Lemma map_lib_pages_spec l L s :
    kept s0 pd L s -> Forall (page_in_use s0) l -> NoDup (map (fun pg => pg.1.2) l) -> NoDup (map snd l) -> (forall pg, pg ∈ l -> pg.2 / 4096 ∉ L) ->
    exists s' L', run_void (map_lib_pages pd l s) = Some s' /\ kept s0 pd L' s' /\ mapped_lib l s s' /\
      forall n, n ∈ L' -> n ∈ L \/ exists pg, pg ∈ l /\ pg.2 = n * 4096.
  Proof.
    revert L s. induction l as [|[[sg va] f] l IH]; intros L s K Hu Hnv Hnf HL; cbn [map_lib_pages].
    { exists s, L. split; [done|]. split; [done|]. split; [|by left]. split; [done|]. split; [intros; apply same_at_refl|right]. by intros pg x ?%not_elem_of_nil. }
    apply list.Forall_cons in Hu as [Hpg Hu]. cbn [map] in Hnv, Hnf. apply list.NoDup_cons in Hnv as [Nv Hnv]. apply list.NoDup_cons in Hnf as [Nf Hnf].
    assert (Apart : forall pg x, pg ∈ l -> user_va x -> same_page pg.1.2 x -> ~ same_page va x).
    { intros pg x Hin Hx S1 S2. apply Nv. apply list_elem_of_fmap. exists pg. split; [|done]. rewrite list.Forall_forall in Hu.
      destruct (Hu pg Hin) as (n1 & _ & _ & U1 & A1), Hpg as (n2 & _ & _ & U2 & A2). cbn in *.
      assert (E : va / 4096 = pg.1.2 / 4096).
      { rewrite (Z.div_mod va 4096), A2, Z.add_0_r, (Z.mul_comm 4096) in S2 by lia. rewrite (Z.div_mod pg.1.2 4096), A1, Z.add_0_r, (Z.mul_comm 4096) in S1 by lia.
        rewrite same_page_page in S1, S2; try done; [lia|unfold user_va in *; Z.to_euclidean_division_equations; lia|unfold user_va in *; Z.to_euclidean_division_equations; lia]. }
      rewrite (Z.div_mod va 4096), (Z.div_mod pg.1.2 4096) by lia. lia. }
    assert (Next : forall s1 L1, kept s0 pd L1 s1 -> (forall n, n ∈ L1 -> n ∈ L \/ f = n * 4096) -> (forall pg, pg ∈ l -> pg.2 / 4096 ∉ L1) -> (exhausted s -> exhausted s1) ->
      (forall x, user_va x -> ~ same_page va x -> same_at s s1 pd x) -> (exhausted s1 \/ forall x, user_va x -> same_page va x -> lib_at s0 pd sg f s1 x) ->
      exists s' L', run_void (map_lib_pages pd l s1) = Some s' /\ kept s0 pd L' s' /\ mapped_lib ((sg, va, f) :: l) s s' /\
        forall n, n ∈ L' -> n ∈ L \/ exists pg, pg ∈ (sg, va, f) :: l /\ pg.2 = n * 4096).
    { intros s1 L1 K1 HLL HL1 Ex1 Same1 At1. destruct (IH L1 s1 K1 Hu Hnv Hnf HL1) as (s' & L' & E & K' & (Ex' & Same' & At') & Sub). exists s', L'. split; [done|]. split; [done|]. split.
      2: { intros n Hn. destruct (Sub n Hn) as [H|(pg & Hin & Ef)]; [|right; exists pg; split; [by apply list_elem_of_further|done]].
           destruct (HLL n H) as [?|Ef]; [by left|right]. exists (sg, va, f). split; [apply list_elem_of_here|done]. }
      split; [auto|]. split.
      - intros x Hx Hf. apply list.Forall_cons in Hf as [Hf1 Hf2]. exact (same_at_trans _ _ _ _ _ (Same1 x Hx Hf1) (Same' x Hx Hf2)).
      - destruct At' as [?|At']; [by left|]. destruct At1 as [?|At1]; [left; auto|right]. intros pg x [->|Hin]%elem_of_cons Hx Hs; [|by apply At'].
        cbn in *. apply (same_lib _ _ _ _ s1); [|by apply At1]. apply Same'; [done|]. apply list.Forall_forall. intros pg Hin Hs'. by apply (Apart pg x). }
    destruct (sg_writable sg) eqn:Hw.
    - pose proof (map_rw_spec L s sg va f K Hpg Hw) as H. destruct (map_lib_page pd (sg, va, f) s) as [[] s1|s1|]; cbn [fpost fbind run_void] in *; [| |done].
      + destruct H as (K1 & Nx & Same1 & At1). apply (Next s1 L K1); [by left| |done|done|done]. intros pg Hin. apply HL. by apply list_elem_of_further.
      + destruct H as [-> Ex]. exists s, L. split; [done|]. split; [done|]. split; [|by left]. split; [done|]. split; [intros; apply same_at_refl|by left].
    - destruct Hpg as (n & Ef & Hpg'). cbn in Ef. pose proof (HL _ (list_elem_of_here _ _)) as Hn. cbn in Hn. rewrite Ef, Z.div_mul in Hn by lia.
      pose proof (map_ro_spec L s sg va f n K ltac:(by exists n) Ef Hn Hw) as (K1 & Ex1 & Same1 & At1). unfold map_lib_page at 1. rewrite Hw. cbn [fbind].
      apply (Next _ (n :: L) K1); [intros k [->|?]%elem_of_cons; [by right|by left]| |done..]. intros pg Hin. apply not_elem_of_cons. split; [|apply HL; by apply list_elem_of_further].
      intros E. apply Nf. apply list_elem_of_fmap. exists pg. split; [|done]. rewrite list.Forall_forall in Hu. destruct (Hu pg Hin) as (n1 & E1 & _). cbn. rewrite E1, Z.div_mul in E by lia. lia.
  Qed.
End lib.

*****

**PROBLEM REQUIREMENTS:**
Please copy, exactly as written, every line in the listing above from the line with "assert (Next : forall" up to and including the line with "- intros x Hx".

**ANSWER BOX:**
    assert (Next : forall s1 L1, kept s0 pd L1 s1 -> (forall n, n ∈ L1 -> n ∈ L \/ f = n * 4096) -> (forall pg, pg ∈ l -> pg.2 / 4096 ∉ L1) -> (exhausted s -> exhausted s1) ->
      (forall x, user_va x -> ~ same_page va x -> same_at s s1 pd x) -> (exhausted s1 \/ forall x, user_va x -> same_page va x -> lib_at s0 pd sg f s1 x) ->
      exists s' L', run_void (map_lib_pages pd l s1) = Some s' /\ kept s0 pd L' s' /\ mapped_lib ((sg, va, f) :: l) s s' /\
        forall n, n ∈ L' -> n ∈ L \/ exists pg, pg ∈ (sg, va, f) :: l /\ pg.2 = n * 4096).
    { intros s1 L1 K1 HLL HL1 Ex1 Same1 At1. destruct (IH L1 s1 K1 Hu Hnv Hnf HL1) as (s' & L' & E & K' & (Ex' & Same' & At') & Sub). exists s', L'. split; [done|]. split; [done|]. split.
      2: { intros n Hn. destruct (Sub n Hn) as [H|(pg & Hin & Ef)]; [|right; exists pg; split; [by apply list_elem_of_further|done]].
           destruct (HLL n H) as [?|Ef]; [by left|right]. exists (sg, va, f). split; [apply list_elem_of_here|done]. }
      split; [auto|]. split.
      - intros x Hx Hf. apply list.Forall_cons in Hf as [Hf1 Hf2]. exact (same_at_trans _ _ _ _ _ (Same1 x Hx Hf1) (Same' x Hx Hf2)).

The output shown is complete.